═══ Provided records

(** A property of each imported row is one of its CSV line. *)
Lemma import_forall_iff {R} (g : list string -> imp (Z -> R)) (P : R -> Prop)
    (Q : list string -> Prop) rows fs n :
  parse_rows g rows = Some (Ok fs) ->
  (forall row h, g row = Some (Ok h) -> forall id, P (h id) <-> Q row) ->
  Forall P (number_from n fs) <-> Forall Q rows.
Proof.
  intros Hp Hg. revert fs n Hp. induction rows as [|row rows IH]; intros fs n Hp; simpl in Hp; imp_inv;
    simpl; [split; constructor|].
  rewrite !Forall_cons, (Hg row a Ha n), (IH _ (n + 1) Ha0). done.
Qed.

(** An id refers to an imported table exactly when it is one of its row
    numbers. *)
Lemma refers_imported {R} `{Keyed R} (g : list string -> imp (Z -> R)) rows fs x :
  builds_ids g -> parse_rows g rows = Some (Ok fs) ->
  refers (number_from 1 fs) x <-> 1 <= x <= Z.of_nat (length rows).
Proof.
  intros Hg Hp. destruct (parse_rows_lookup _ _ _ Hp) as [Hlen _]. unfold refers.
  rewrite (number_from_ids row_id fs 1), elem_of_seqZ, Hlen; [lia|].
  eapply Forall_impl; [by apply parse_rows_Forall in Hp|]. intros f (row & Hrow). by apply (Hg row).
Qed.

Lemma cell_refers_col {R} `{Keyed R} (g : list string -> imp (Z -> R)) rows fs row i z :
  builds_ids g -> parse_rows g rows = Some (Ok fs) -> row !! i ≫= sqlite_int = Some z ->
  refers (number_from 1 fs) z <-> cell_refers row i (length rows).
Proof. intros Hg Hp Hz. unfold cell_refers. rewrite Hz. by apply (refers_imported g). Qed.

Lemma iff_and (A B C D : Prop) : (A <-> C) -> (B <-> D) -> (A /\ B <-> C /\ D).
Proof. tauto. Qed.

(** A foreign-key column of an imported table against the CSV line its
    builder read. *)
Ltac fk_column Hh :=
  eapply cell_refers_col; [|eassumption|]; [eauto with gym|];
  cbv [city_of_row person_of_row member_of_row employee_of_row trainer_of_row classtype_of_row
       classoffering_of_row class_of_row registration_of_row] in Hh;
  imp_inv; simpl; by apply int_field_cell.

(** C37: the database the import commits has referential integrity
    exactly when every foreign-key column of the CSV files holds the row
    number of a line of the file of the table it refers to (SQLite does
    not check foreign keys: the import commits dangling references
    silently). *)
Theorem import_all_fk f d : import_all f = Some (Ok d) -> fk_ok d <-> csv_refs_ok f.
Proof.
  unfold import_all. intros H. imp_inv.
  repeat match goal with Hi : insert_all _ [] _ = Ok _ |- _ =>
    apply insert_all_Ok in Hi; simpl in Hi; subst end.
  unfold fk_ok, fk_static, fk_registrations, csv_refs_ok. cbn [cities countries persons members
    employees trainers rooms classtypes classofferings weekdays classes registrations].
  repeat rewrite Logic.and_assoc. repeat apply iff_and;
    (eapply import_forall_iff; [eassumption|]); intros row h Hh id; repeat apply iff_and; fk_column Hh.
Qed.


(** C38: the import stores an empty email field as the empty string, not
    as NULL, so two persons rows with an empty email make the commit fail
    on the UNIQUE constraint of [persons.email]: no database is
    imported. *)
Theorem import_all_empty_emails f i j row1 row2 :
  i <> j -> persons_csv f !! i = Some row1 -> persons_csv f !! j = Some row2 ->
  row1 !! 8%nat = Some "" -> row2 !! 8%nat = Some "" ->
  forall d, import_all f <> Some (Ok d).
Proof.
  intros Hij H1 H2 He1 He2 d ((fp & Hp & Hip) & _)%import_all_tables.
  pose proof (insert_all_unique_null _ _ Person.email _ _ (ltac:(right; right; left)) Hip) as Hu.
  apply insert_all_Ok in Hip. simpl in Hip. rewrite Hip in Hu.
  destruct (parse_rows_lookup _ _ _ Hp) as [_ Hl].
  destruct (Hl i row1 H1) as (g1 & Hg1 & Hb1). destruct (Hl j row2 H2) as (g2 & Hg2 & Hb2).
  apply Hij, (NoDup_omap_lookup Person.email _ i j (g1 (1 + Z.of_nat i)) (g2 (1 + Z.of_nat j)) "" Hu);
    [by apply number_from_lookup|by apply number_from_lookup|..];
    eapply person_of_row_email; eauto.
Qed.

══════

* [Work required] Wherever a line holds the word "repeat", copy that line out of the entries above.

* [Response to this exercise]
  repeat match goal with Hi : insert_all _ [] _ = Ok _ |- _ =>
  repeat rewrite Logic.and_assoc. repeat apply iff_and;
    (eapply import_forall_iff; [eassumption|]); intros row h Hh id; repeat apply iff_and; fk_column Hh.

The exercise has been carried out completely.